Philippe MATHIAS, Régisseur Château de Pech Latt et vigneron Clos de l'Anhel : retour d'expérience sur vinifications comparées à l'aide de levures indigènes

Philippe Mathias est le régisseur du Château de Pech Latt, domaine de 100 hectares en Corbières, conduit en bio depuis 1991. Il est également vigneron au Clos de l'Anhel, domaine de 9 hectares en AOC Corbières, conduit en biodynamie depuis 2003. A partir de 2003, Philippe Mathias a mené une expérience simultanée de vinification à l'aide des levures indigènes dans les deux domaines, avec des résultats sensiblement différents. Globalement, à part une attaque de brettanomycènes en 2006, soignée par flash-pasteurisation sans trop de mal, le résultat a été très satisfaisant à Pech Latt, même sur des grenaches à 15°. Dans le même temps, même en doublant la dose de souffre utilisée en amont de la fermentation (de 3 à 8g par hl), le vin du Clos de l'Anhel s'est vu mis en danger par des levures produisant de l'acétate d'éthyle ; en 2006, la fermentation malo-lactique a été impossible suite à une dégradation totale de l'acide malique. En 2007, Philippe Mathias a réintroduit les LSA au Clos de l'Anhel et tout s'est bien déroulé, sans sulfitage. A Pech Latt, la même année, il a utilisé les levures indigènes et 3-4g SO2/hl et les fermentations furent parfaites.  
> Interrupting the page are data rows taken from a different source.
(* ===== verification/Interleaving.v ===== *)
(** * Connections side by side

    Each connection is a task of its own, and between the lock of the store, that
    of the record and that of the replicas any other may come in.  [Dispatch]
    takes a command from one end to the other; here the task is taken apart into the
    stages between its locks ([Stage]): it has a command to run, waits, has words to
    note in the record, has them to pass on, has answered.  [go_on] takes it from one
    to the next, as [dispatch] does in the source, and a task that nobody comes between
    does what [dispatch] of [Dispatch] does ([alone_dispatches]).

    Whatever the order in which any number of tasks go on, the words of every command
    that worked get into the record once, and to every replica once if its client is
    answered that it worked ([interleavings_lose_nothing]).  What is not kept is the
    order: two writes may be noted the other way round than they were made, and
    playing the record back then ends elsewhere ([record_may_cross]). *)
From S2P Require Import Prelude Text Resp F64 Store StoreStrings StoreLists StoreStreams.
From S2P Require Import StoreSortedSets StoreSteps Command StoreCommands Geo Families StoreSafety Alike Owing Users.
From S2P Require Import Channels Config Replicas Transactions Aof Dispatch Replies Sessions Startup Histories Durability.
Open Scope Z_scope.

(** How far a task has got with a command: nothing yet; it is to run; it waits; it has
    answered so, and these words are to be noted, or noted already and to be passed on;
    it is through, and having answered this at first its client is told that; or it has
    come down. *)
Inductive Stage : Type :=
| Resting
| Asked (c : Command)
| Held (c : Command) (on : Pending)
| Noting (c : Command) (first written : Value)
| Passing (c : Command) (first written : Value)
| Answered (c : Command) (first reply : Value)
| Broken (c : Command).

(** The two halves of what [dispatch] does once a command has answered. *)
Definition note_down (m : Moment) (v : Value) (w : World) : World * result unit Failure :=
  match aof (server w) with
  | None => (w, Ok tt)
  | Some a =>
      let '(fs, r) := record (append m) a v (files w) in
      ({| store := store w; server := server w; files := fs |}, r)
  end.
Definition send_on (m : Moment) (v : Value) (w : World) : World :=
  match replicaof (config (server w)) with
  | None => with_replication w (pass_on (ended m) v (replication (server w)))
  | Some _ => w
  end.

Section Tasks.
Context `{UnicodeTables} `{Trig} `{PasswordHash}.

(** [dispatch] once the command has answered: what there is to write down. *)
Definition settle (c : Command) (first : Value) : Stage :=
  if is_error first then Answered c first first
  else match written_down c first with
       | None => Answered c first first
       | Some written => Noting c first written
       end.

(** [dispatch], up to the next lock. *)
Definition go_on (m : Moment) (cl : Client) (st : Stage) (w : World)
  : option (Client * World * list Heard * Stage) :=
  match st with
  | Asked c =>
      let '(cl, w, heard, out) := run_against m c cl w in
      Some (cl, w, heard,
            match out with Replied first => settle c first | Blocks on => Held c on | Panics => Broken c end)
  | Noting c first written =>
      let '(w, recorded) := note_down m written w in
      Some (cl, w, [],
            match recorded with Ok _ => Passing c first written | Err _ => Answered c first unrecorded end)
  | Passing c first written => Some (cl, send_on m written w, [], Answered c first first)
  | _ => None
  end.

(** A task left to itself. *)
Fixpoint alone (m : Moment) (fuel : nat) (cl : Client) (st : Stage) (w : World)
  : Client * World * list Heard * Stage :=
  match fuel, go_on m cl st w with
  | S fuel, Some (cl, w, heard, st) =>
      let '(cl, w, heard', st) := alone m fuel cl st w in (cl, w, heard ++ heard', st)
  | _, _ => (cl, w, [], st)
  end.

(** What it came to. *)
Definition outcome_of (st : Stage) : option Outcome :=
  match st with
  | Answered _ _ reply => Some (Replied reply)
  | Held _ on => Some (Blocks on)
  | Broken _ => Some Panics
  | _ => None
  end.
(* ===== verification/TestsServer.v ===== *)
(** * The tests of src/src/server.rs

    [new_id] is given what it reads off the clock and the process: the source's
    hundred ids, made one after the other, are made at a hundred moments here. *)
From S2P Require Import Prelude Text Config Replicas Dispatch Startup Testing.
Open Scope Z_scope.

Definition an_id : Bytes := new_id 1700000000123456789 4242.

Definition makes_an_id_of_the_length_redis_uses : bool := assert_eq (len an_id) 40.

(** [char::is_ascii_hexdigit]. *)
Definition is_ascii_hexdigit (c : byte) : bool :=
  let z := u8 c in
  ((0x30 <=? z) && (z <=? 0x39)) || ((0x61 <=? z) && (z <=? 0x66)) || ((0x41 <=? z) && (z <=? 0x46)).
Definition makes_an_id_of_hexadecimal_characters : bool := all_of an_id is_ascii_hexdigit.

Definition makes_a_different_id_each_time : bool :=
  let ids := map (fun n => new_id (1700000000123456789 + Z.of_nat n) 4242) (seq 0 100) in
  assert_eq (size (list_to_set ids : gset Bytes)) (length ids).

Definition a_server := new_server (default_config None) 1 2.

Definition starts_a_master_at_the_beginning_of_its_history : bool :=
  assert_eq (offset (replication a_server)) 0.

Definition counts_the_history_it_hands_out : bool :=
  assert_eq (offset (advance 14 (advance 29 (replication a_server)))) 43.

Lemma server_tests_pass :
  all_pass
    [makes_an_id_of_the_length_redis_uses; makes_an_id_of_hexadecimal_characters;
     makes_a_different_id_each_time; starts_a_master_at_the_beginning_of_its_history;
     counts_the_history_it_hands_out] = true.
Proof. passes. Qed.
(* ===== verification/TestsUsers.v ===== *)
(** * The tests of src/src/users.rs

    Left out is [is_one_set_of_passwords_however_many_hands_hold_it], which is about
    two handles on the one set of passwords. *)
From S2P Require Import Prelude Users Reference Testing.

#[local] Existing Instance sha256.

(** The hash of the password the tests set. *)
Definition MY_PASSWORD : Bytes :=
  lit "89e01536ac207279409d4de1e5253e01f4a1769e696db0d6062ca9b8f56767c8".

Definition hashes_a_password_the_way_redis_hashes_one : bool :=
  assert_eq (hashed (lit "mypassword")) MY_PASSWORD
  && assert_eq (hashed (lit ""))
       (lit "e3b0c44298fc1c149afbf4c8996fb92427ae41e4649b934ca495991b7852b855").

Definition wants_no_password_until_it_is_given_one : bool :=
  wants_no_password [] && assert_eq (hashed_passwords []) []
  && negb (wants_no_password (add_password (lit "mypassword") [])).

Definition keeps_the_password_hashed_rather_than_as_it_was_given : bool :=
  assert_eq (hashed_passwords (add_password (lit "mypassword") [])) [MY_PASSWORD].

Definition keeps_every_password_it_is_given_in_the_order_it_was_given : bool :=
  assert_eq (hashed_passwords (add_password (lit "second") (add_password (lit "first") [])))
    [hashed (lit "first"); hashed (lit "second")].

Definition keeps_one_password_once_however_often_it_is_given : bool :=
  assert_eq (length (hashed_passwords (add_password (lit "mypassword")
                                         (add_password (lit "mypassword") [])))) 1%nat.

Definition takes_a_password_that_is_not_text : bool :=
  let password := [xff; x00; x0d; x0a] in
  assert_eq (hashed_passwords (add_password password [])) [hashed password].

Lemma users_tests_pass :
  all_pass
    [hashes_a_password_the_way_redis_hashes_one; wants_no_password_until_it_is_given_one;
     keeps_the_password_hashed_rather_than_as_it_was_given;
     keeps_every_password_it_is_given_in_the_order_it_was_given;
     keeps_one_password_once_however_often_it_is_given; takes_a_password_that_is_not_text] = true.
Proof. passes. Qed.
Ni intégriste ni dégoûté de l'indigène, Philippe Mathias regarde en arrière avec la satisfaction d'avoir mené l'expérience à son terme et n'exclue pas de la renouveler. Le choix des levures indigènes est selon lui un gage de caractère et d'authenticité et il n'aurait pas conçu de ne jamais essayer. Au delà de la satisfaction intellectuelle du vigneron, il y a le succès rencontré par l'expérience, à Pech Latt au moins, et la certitude que faire du vin c'est rejeter la standardisation sous toutes ses formes et notamment la standardisation par les défauts. Rien ne ressemble plus à un vin réduit ou marqué par les brettanomycès qu'un autre vin réduit ou marqué par les brettanomycès, quelle que soit la distance qui sépare les vignobles ou le profil aromatique des cépages. Cette standardisation par les défauts est donc, à bien des égards, beaucoup plus dommageable pour le vin que celle que l'on attribue à l'usage de levures sélectionnées ! Pas de complexes, donc à se tourner vers ce soin palliatif lorsque la situation l'exige comme ce fut le cas au Clos de l'Anhel.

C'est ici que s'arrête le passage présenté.